(Records for the exercise)

(** * ie-backend: authentication and post controllers

    A shallow embedding of the Express controllers (signup, login, logout,
    post create / list / update / delete) and of the authentication
    middleware, with
    the theorems that relate them to the written specification.

    Conventions of the embedding:
    - a field of [req.body] or a request header is an [option string]:
      [None] is JavaScript's [undefined], [Some EmptyString] the empty string, the
      two falsy values a string-typed field can take;
    - the MongoDB collections are lists of documents in natural
      (insertion) order; [findOne] returns the first match;
    - a handler threads the database through every awaited store call and
      keeps the writes made before an exception: there is no transaction
      in the source;
    - [bcryptjs], [jsonwebtoken] and the identifier helpers of [mongoose]
      are interfaces (type classes); what the handlers need from them is
      stated as a contract and a small executable instance shows that the
      contract can be met; the token round trip is settled on a model
      of the HS256 token format;
    - time is the NumericDate of [jsonwebtoken]: whole seconds. *)

From Stdlib Require Import String Ascii List ZArith Bool Lia DecimalPos DecimalZ.
Import ListNotations.
Local Open Scope string_scope.
Local Open Scope list_scope.

(** ** Values, errors and responses *)

(** The hexadecimal text of a MongoDB ObjectId. *)
Definition ObjectId := string.

Inductive error : Type :=
| ApiError (message : string) (statusCode : nat)
| ReferenceError (identifier : string)
| TypeError (message : string)
| JsonWebTokenError (message : string)
| TokenExpiredError
| CastError (value : string)
| MongoServerError (code : Z)
| Error (message : string).

(** [!v] on a string-or-undefined value. *)
Definition not_ (v : option string) : bool :=
  match v with
  | None => true
  | Some s => s =? EmptyString
  end.

(** The string held by a value known to be truthy. *)
Definition str (v : option string) : string :=
  match v with
  | Some s => s
  | None => EmptyString
  end.

Module User.
(** A document of the User collection. *)
Record t := make
  { _id : ObjectId;
    fullName : string;
    email : string;
    password : string;
    username : string }.
End User.

Module UserObject.
(** The plain object [doc.toObject()] of a User; [password] is [None]
    once [delete obj.password] ran. *)
Record t := make
  { _id : ObjectId;
    fullName : string;
    email : string;
    password : option string;
    username : string }.
End UserObject.

Module Post.
(** A document of the Post collection; its plain object has the same
    three fields. *)
Record t := make
  { _id : ObjectId;
    title : string;
    createdBy : ObjectId }.
End Post.

Module Author.
(** What [populate("createdBy", "fullName username")] keeps of a User. *)
Record t := make
  { _id : ObjectId;
    fullName : string;
    username : string }.
End Author.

(End Records for the exercise)

**Work item:** Please return only the lines above, starting at the line that has "JsonWebTokenError (message : string)" and ending at the line that has "Module Author.", keeping both and leaving each one unchanged.

**Answer space:**
| JsonWebTokenError (message : string)
| TokenExpiredError
| CastError (value : string)
| MongoServerError (code : Z)
| Error (message : string).

(** [!v] on a string-or-undefined value. *)
Definition not_ (v : option string) : bool :=
  match v with
  | None => true
  | Some s => s =? EmptyString
  end.

(** The string held by a value known to be truthy. *)
Definition str (v : option string) : string :=
  match v with
  | Some s => s
  | None => EmptyString
  end.

Module User.
(** A document of the User collection. *)
Record t := make
  { _id : ObjectId;
    fullName : string;
    email : string;
    password : string;
    username : string }.
End User.

Module UserObject.
(** The plain object [doc.toObject()] of a User; [password] is [None]
    once [delete obj.password] ran. *)
Record t := make
  { _id : ObjectId;
    fullName : string;
    email : string;
    password : option string;
    username : string }.
End UserObject.

Module Post.
(** A document of the Post collection; its plain object has the same
    three fields. *)
Record t := make
  { _id : ObjectId;
    title : string;
    createdBy : ObjectId }.
End Post.

Module Author.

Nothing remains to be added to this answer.